**Work instructions**
Exact reproduction required: the lines below from the line with "posix_memalign : ptr;" to the line with "sym_realpath => realpath l", both ends included, and no others.

**The records**

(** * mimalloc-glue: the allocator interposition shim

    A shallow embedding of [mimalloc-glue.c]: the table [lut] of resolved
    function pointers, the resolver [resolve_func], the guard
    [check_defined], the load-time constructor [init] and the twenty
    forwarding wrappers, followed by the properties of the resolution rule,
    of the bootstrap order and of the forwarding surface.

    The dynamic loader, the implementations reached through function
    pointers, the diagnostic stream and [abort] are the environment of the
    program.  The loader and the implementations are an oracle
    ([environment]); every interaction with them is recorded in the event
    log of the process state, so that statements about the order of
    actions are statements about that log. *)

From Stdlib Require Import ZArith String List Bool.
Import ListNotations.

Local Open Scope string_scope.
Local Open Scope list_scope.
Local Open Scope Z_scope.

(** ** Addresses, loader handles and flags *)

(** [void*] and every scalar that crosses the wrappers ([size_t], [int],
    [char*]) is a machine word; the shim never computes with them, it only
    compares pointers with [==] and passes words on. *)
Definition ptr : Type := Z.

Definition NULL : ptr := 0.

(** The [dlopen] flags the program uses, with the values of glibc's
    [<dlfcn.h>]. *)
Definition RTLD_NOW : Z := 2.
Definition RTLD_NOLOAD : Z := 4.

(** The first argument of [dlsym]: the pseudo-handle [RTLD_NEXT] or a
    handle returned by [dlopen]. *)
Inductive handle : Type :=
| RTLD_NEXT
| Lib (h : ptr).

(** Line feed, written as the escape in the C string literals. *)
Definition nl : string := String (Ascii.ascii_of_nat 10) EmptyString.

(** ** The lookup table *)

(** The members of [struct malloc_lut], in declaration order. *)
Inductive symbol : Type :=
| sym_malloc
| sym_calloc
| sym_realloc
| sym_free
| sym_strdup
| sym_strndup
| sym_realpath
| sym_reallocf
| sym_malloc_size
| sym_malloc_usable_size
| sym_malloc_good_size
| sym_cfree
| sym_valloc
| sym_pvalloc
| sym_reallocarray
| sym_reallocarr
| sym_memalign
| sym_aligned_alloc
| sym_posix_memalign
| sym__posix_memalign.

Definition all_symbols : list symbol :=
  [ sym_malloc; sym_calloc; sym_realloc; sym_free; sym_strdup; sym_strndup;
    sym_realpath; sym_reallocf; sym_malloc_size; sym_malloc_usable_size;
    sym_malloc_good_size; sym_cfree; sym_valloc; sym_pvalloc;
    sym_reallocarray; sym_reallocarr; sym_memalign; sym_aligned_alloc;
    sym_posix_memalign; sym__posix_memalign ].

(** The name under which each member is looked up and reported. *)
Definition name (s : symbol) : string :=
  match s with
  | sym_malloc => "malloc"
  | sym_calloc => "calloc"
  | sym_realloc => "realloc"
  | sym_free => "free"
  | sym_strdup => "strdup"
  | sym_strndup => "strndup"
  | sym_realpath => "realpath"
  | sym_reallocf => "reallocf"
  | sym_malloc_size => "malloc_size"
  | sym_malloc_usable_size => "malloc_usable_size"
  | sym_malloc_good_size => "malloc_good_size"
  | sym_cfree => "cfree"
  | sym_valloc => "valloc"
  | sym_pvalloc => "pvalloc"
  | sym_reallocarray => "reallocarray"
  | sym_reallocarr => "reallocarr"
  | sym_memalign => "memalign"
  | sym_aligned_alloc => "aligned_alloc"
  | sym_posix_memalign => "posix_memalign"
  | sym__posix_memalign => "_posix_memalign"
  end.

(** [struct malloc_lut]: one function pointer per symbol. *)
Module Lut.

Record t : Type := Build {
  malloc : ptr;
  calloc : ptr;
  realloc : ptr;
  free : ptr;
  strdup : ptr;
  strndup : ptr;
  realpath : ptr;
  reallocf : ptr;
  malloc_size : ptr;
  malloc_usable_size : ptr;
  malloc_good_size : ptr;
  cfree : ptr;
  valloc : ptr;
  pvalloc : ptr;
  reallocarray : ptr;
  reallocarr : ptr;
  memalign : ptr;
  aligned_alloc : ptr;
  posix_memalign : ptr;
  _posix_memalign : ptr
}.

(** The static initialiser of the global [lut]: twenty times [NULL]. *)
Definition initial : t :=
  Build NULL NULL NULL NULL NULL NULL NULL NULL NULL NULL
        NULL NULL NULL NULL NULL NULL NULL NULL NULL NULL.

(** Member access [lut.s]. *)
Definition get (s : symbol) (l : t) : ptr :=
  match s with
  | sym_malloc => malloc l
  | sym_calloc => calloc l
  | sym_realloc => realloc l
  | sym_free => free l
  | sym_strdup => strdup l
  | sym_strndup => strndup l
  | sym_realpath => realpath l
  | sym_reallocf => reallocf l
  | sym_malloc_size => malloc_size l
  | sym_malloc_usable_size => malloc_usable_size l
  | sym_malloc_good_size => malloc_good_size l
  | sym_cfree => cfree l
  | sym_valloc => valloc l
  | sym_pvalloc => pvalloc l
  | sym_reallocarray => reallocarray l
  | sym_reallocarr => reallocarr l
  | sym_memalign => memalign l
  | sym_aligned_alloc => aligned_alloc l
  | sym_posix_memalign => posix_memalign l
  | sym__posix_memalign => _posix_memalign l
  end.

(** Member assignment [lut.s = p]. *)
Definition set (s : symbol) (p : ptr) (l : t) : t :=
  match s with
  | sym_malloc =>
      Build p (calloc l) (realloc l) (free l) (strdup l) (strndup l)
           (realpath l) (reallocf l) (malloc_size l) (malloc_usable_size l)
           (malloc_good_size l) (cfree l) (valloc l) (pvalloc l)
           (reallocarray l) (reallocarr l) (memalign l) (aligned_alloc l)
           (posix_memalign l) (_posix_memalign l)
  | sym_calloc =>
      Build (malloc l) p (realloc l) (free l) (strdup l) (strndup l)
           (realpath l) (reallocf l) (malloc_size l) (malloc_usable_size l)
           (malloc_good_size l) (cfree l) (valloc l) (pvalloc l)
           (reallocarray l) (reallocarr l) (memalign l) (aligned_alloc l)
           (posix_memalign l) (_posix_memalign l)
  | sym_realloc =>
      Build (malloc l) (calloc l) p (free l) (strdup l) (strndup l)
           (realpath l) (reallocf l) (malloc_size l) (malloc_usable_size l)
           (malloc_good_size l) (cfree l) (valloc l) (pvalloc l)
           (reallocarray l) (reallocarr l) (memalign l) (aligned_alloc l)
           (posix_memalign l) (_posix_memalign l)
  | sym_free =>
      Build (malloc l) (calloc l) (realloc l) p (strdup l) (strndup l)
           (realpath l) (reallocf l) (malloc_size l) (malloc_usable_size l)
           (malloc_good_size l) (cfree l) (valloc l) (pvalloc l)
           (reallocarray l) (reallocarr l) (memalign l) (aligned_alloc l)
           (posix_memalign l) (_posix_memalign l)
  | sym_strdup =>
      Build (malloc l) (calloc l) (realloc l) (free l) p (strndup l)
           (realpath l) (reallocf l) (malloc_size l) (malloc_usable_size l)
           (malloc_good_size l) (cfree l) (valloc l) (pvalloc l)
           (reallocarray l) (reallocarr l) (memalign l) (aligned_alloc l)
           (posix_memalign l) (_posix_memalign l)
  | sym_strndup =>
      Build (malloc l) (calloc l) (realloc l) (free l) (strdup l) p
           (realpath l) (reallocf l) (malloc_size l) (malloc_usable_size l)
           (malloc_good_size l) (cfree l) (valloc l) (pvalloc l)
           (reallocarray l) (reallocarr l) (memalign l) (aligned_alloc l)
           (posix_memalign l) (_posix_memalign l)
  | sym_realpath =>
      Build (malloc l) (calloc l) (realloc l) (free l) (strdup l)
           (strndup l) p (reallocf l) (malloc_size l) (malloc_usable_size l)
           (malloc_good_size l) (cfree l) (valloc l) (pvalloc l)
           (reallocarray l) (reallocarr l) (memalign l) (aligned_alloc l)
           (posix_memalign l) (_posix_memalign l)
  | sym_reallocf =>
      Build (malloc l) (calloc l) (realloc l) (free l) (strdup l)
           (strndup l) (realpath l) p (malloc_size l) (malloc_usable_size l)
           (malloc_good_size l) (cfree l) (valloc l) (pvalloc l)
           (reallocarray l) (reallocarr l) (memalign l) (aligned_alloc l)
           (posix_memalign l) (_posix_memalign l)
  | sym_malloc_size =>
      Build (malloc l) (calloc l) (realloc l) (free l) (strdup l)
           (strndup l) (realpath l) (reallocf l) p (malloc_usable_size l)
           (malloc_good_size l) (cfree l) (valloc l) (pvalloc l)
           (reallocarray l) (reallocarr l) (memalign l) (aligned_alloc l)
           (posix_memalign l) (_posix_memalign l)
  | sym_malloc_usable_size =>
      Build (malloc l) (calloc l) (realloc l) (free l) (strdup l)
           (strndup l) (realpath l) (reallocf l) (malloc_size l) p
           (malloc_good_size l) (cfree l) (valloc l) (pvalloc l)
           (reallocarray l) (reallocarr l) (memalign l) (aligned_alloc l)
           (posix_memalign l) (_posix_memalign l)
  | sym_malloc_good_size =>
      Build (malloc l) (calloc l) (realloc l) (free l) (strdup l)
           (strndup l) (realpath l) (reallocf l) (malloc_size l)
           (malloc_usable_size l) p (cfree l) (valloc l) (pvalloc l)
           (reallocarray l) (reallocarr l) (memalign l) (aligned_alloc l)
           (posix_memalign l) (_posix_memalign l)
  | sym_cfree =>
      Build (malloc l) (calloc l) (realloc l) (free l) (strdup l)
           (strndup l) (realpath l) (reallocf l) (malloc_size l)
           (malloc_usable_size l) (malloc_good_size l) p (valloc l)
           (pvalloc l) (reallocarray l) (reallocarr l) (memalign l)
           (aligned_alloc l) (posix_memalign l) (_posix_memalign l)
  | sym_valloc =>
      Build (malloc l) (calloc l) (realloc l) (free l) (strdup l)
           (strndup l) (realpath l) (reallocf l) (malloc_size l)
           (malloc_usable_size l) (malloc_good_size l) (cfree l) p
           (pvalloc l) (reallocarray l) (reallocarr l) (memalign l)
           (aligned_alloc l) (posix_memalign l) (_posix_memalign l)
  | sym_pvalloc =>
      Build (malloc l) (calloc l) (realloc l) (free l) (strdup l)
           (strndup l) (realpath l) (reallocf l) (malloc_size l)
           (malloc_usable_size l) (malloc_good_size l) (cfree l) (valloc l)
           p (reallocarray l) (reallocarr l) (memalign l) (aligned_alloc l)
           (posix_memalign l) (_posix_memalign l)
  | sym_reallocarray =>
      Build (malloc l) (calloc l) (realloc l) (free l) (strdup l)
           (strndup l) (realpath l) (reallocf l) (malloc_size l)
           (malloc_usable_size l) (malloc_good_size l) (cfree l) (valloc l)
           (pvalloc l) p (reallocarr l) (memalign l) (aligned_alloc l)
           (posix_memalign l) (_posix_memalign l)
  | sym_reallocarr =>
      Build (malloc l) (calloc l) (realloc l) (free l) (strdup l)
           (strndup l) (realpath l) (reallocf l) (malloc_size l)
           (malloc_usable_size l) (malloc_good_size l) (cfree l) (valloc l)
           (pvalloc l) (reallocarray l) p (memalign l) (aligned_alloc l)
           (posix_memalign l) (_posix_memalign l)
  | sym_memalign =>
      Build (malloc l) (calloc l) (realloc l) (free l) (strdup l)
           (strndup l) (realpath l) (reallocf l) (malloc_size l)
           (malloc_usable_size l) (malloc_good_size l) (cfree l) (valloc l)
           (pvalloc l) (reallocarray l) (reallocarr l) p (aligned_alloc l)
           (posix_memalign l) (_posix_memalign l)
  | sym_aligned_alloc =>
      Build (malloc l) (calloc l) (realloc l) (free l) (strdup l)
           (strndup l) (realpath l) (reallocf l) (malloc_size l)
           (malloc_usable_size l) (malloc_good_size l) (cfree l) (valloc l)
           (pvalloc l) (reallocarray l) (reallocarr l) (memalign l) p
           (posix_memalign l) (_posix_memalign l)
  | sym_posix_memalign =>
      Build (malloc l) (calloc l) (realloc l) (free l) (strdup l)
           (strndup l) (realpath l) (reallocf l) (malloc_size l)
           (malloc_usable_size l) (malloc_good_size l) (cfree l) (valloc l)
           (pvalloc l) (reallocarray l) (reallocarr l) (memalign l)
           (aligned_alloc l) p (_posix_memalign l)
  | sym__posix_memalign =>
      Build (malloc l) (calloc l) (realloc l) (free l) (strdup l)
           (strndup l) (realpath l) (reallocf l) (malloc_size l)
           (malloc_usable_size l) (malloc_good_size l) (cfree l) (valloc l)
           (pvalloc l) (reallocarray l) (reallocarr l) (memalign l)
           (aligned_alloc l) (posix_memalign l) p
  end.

**Answer box**
  posix_memalign : ptr;
  _posix_memalign : ptr
}.

(** The static initialiser of the global [lut]: twenty times [NULL]. *)
Definition initial : t :=
  Build NULL NULL NULL NULL NULL NULL NULL NULL NULL NULL
        NULL NULL NULL NULL NULL NULL NULL NULL NULL NULL.

(** Member access [lut.s]. *)
Definition get (s : symbol) (l : t) : ptr :=
  match s with
  | sym_malloc => malloc l
  | sym_calloc => calloc l
  | sym_realloc => realloc l
  | sym_free => free l
  | sym_strdup => strdup l
  | sym_strndup => strndup l
  | sym_realpath => realpath l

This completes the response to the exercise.